Lemma reads_twice r n :
  0 <= n -> reads r n ->
  reads (fun b p => match r b p with
                    | Some x => match r b (p + n) with
                                | Some y => Some (Z.lor x (Z.shiftl y (8 * n)))
                                | None => None
                                end
                    | None => None
                    end) (2 * n).
Proof.
  intros Hn Hr b p v Hb H. cbn beta in H. ostep H x Ex. ostep H y Ey. simplify_eq.
  destruct (Hr _ _ _ Hb Ex) as [Rx Bx]. destruct (Hr _ _ _ Hb Ey) as [Ry By].
  rewrite lor_shift_add by lia. split.
  - replace (8 * (2 * n)) with (8 * n + 8 * n) by lia. rewrite Z.pow_add_r by lia. nia.
  - intros i Hi. destruct (Z_lt_le_dec i n).
    + rewrite byte_of_low by lia. apply Bx. lia.
    + rewrite byte_of_high by lia. replace (p + i) with (p + n + (i - n)) by lia. apply By. lia.
Qed.

Lemma reads8 : reads get_at 1.
Proof.
  intros b p v Hb H. pose proof H as H'. apply get_at_Some in H' as [_ Hv].
  pose proof (proj1 (Forall_lookup _ _) Hb _ _ Hv) as Hr. unfold is_byte in Hr. split; [cbn; lia|].
  intros i Hi. assert (i = 0) as -> by lia. rewrite Z.add_0_r, H. f_equal. symmetry.
  unfold byte_of. change (8 * 0) with 0. rewrite Z.shiftr_0_r. apply u8_small. lia.
Qed.
Lemma reads16 : reads elf_class_read16 2.
Proof. exact (reads_twice _ 1 ltac:(lia) reads8). Qed.
Lemma reads32 : reads elf_class_read32 4.
Proof. exact (reads_twice _ 2 ltac:(lia) reads16). Qed.
Lemma reads64 : reads elf_class_read64 8.
Proof. exact (reads_twice _ 4 ltac:(lia) reads32). Qed.

(** The bytes above a value's width are zero. *)
Lemma byte_of_zero v n i : 0 <= v < 2 ^ (8 * n) -> 0 <= n <= i -> byte_of v i = 0.
Proof.
  intros Hv Hi. unfold byte_of. rewrite Z.shiftr_div_pow2 by lia. rewrite Z.div_small; [done|].
  assert (2 ^ (8 * n) <= 2 ^ (8 * i)) by (apply Z.pow_le_mono_r; lia). lia.
Qed.

(** Values that agree on [n] bytes and fit them are equal. *)
Lemma bytes_value n v w : 0 <= n ->
  0 <= v < 2 ^ (8 * n) -> 0 <= w < 2 ^ (8 * n) -> (forall i, 0 <= i < n -> byte_of v i = byte_of w i) -> v = w.
Proof.
  intros Hn Hv Hw H. apply Z.bits_inj'. intros i Hi. destruct (Z_lt_le_dec i (8 * n)).
  - specialize (H (i / 8)). unfold byte_of, u8, wrap in H.
    pose proof (Z.div_mod i 8 ltac:(lia)). pose proof (Z.mod_pos_bound i 8 ltac:(lia)).
    assert (0 <= i / 8 < n) as Hr by (split; [apply Z.div_pos; lia|apply Z.div_lt_upper_bound; lia]).
    specialize (H Hr). apply (f_equal (fun x => Z.testbit x (i mod 8))) in H.
    rewrite !Z.mod_pow2_bits_low, !Z.shiftr_spec in H by lia. replace (i mod 8 + 8 * (i / 8)) with i in H by lia. done.
  - by rewrite !(testbit_high _ (8 * n)) by lia.
Qed.

Lemma set_at_bytes o p v o' : set_at o p v = Some o' -> is_byte v -> Forall is_byte o -> Forall is_byte o'.
Proof. unfold set_at. intros H Hv Ho. split_if_in H; [|done]. simplify_eq. by apply Forall_insert. Qed.
Lemma write16_bytes o p v o' : elf_class_write16 o p v = Some o' -> Forall is_byte o -> Forall is_byte o'.
Proof.
  intros H Ho. unfold elf_class_write16 in H. ostep H o1 E.
  eapply set_at_bytes; [exact H|apply u8_range|]. eapply set_at_bytes; [exact E|apply u8_range|done].
Qed.
Lemma write32_bytes o p v o' : elf_class_write32 o p v = Some o' -> Forall is_byte o -> Forall is_byte o'.
Proof. intros H Ho. unfold elf_class_write32 in H. ostep H o1 E. eauto using write16_bytes. Qed.

(** What a known write or read says of each byte. *)
Ltac facts :=
  repeat match goal with
  | H : elf_class_write16 _ _ _ = Some _ |- _ => apply writes16 in H as [? ?]
  | H : elf_class_write32 _ _ _ = Some _ |- _ => apply writes32 in H as [? ?]
  | H : elf_class_write64 _ _ _ = Some _ |- _ => apply writes64 in H as [? ?]
  | H : elf_class_read16 _ _ = Some _ |- _ => apply reads16 in H as [? ?]; [|done]
  | H : elf_class_read32 _ _ = Some _ |- _ => apply reads32 in H as [? ?]; [|done]
  | H : elf_class_read64 _ _ = Some _ |- _ => apply reads64 in H as [? ?]; [|done]
  end.

Lemma set_at_facts (o : bytes) p v o' :
  set_at o p v = Some o' ->
  (forall i, 0 <= i < 1 -> get_at o' (p + i) = Some v)
  /\ (forall q, q < p \/ p + 1 <= q -> get_at o' q = get_at o q).
Proof.
  intros H. split; intros q Hq; rewrite (set_at_get _ _ _ _ _ H).
  - by rewrite (proj2 (Z.eqb_eq _ _)) by lia.
  - by rewrite (proj2 (Z.eqb_neq _ _)) by lia.
Qed.

(** Follows a byte of a buffer to the write, or the field, that produced it. *)
Ltac chase :=
  repeat match goal with
  | H : forall q, q < _ \/ _ <= q -> get_at ?o q = _ |- context [get_at ?o ?p] => rewrite (H p) by lia
  | H : forall i, _ <= i < _ -> get_at ?o (?b + i) = _ |- context [get_at ?o ?p] =>
      let E := fresh in
      assert (E := H (p - b) ltac:(lia)); replace (b + (p - b)) with p in E by lia; rewrite E; clear E
  end.

Lemma fits_range v : elf_class_fits v = true -> 0 <= v -> 0 <= v < 2 ^ (8 * 4).
Proof. unfold elf_class_fits, UINT32_MAX. intros. to_prop. lia. Qed.

Section SymbolFields.
Context (inp o o' : bytes) (at_ k : Z).
Context (Hin : Forall is_byte inp) (Ho : Forall is_byte o).
Context (Hn : narrow_symbol inp at_ k (true, o) = Some (true, o')).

•••

[What to work on]: Find all the lines containing "match" in the material, then copy them.

[Answer to this task]:
  reads (fun b p => match r b p with
                    | Some x => match r b (p + n) with
  repeat match goal with
  repeat match goal with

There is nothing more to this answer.